[[ RECORDS FOR THIS TASK, beginning ]]

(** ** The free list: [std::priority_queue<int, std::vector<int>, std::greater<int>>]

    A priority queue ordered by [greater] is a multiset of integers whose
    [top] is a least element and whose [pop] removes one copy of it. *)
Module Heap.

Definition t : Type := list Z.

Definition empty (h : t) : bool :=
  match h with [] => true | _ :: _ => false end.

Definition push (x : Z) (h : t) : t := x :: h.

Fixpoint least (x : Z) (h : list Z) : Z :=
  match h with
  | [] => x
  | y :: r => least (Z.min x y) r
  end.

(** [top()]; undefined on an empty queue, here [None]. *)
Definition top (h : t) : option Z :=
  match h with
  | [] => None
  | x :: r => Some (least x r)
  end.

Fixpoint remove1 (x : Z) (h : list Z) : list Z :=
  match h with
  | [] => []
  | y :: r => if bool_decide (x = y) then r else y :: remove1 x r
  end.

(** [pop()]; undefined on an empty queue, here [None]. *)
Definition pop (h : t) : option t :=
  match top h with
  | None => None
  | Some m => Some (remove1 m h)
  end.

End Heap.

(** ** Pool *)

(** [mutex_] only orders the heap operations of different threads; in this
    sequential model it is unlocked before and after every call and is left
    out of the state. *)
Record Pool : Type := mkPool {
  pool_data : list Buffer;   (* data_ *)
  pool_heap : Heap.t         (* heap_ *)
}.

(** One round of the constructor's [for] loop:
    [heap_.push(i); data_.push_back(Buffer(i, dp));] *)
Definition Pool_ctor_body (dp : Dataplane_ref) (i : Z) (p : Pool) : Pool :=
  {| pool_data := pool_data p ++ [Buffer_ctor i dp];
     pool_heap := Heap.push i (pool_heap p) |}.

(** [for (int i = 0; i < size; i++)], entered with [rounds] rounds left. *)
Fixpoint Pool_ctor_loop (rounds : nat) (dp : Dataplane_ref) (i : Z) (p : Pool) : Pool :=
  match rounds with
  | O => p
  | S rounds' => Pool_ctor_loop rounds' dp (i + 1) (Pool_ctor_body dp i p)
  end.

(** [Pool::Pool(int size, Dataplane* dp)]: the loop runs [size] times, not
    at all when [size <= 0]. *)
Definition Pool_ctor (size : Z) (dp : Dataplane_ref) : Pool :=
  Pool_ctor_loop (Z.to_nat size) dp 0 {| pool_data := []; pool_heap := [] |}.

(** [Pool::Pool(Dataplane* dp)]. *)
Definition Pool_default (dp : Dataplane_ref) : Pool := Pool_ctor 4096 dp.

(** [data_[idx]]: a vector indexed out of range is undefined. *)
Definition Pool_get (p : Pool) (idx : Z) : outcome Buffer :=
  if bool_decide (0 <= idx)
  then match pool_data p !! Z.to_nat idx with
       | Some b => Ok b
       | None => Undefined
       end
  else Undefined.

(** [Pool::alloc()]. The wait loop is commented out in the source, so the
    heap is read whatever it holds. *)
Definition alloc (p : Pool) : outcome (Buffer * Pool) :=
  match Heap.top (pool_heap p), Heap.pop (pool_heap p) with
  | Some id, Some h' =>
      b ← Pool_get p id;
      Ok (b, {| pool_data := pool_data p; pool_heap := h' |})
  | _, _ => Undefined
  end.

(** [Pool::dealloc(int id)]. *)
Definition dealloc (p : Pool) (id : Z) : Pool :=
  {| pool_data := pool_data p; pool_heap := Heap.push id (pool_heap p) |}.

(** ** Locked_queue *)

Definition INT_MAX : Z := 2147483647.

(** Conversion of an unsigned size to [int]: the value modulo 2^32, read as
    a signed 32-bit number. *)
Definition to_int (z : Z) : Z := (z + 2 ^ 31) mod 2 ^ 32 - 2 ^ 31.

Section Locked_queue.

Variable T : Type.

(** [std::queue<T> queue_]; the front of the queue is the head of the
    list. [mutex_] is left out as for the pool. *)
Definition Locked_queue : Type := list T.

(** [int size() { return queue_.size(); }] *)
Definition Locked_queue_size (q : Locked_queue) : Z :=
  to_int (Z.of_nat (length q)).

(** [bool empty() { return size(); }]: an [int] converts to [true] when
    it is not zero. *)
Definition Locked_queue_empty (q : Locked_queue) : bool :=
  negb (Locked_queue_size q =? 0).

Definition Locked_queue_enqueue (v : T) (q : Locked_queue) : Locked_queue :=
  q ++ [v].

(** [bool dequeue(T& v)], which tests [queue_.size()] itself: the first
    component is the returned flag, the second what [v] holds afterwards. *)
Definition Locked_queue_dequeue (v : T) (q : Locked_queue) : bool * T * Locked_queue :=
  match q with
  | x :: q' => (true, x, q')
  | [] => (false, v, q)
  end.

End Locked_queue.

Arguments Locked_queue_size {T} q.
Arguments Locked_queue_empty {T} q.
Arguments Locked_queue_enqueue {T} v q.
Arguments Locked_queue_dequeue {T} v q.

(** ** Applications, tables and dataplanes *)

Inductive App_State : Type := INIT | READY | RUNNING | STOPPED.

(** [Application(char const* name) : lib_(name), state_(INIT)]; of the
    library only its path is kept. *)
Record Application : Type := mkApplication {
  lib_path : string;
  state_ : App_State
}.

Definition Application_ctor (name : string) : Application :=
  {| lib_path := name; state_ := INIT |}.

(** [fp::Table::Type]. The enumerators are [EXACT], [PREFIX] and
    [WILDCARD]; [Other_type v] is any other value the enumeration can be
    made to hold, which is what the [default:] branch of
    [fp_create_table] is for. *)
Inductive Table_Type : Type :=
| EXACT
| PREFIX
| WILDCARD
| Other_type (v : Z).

[[ RECORDS FOR THIS TASK, end ]]

**BRIEF:** Give only the number of lines in the entries that contain "Some".

**EXPECTED ANSWER:** 4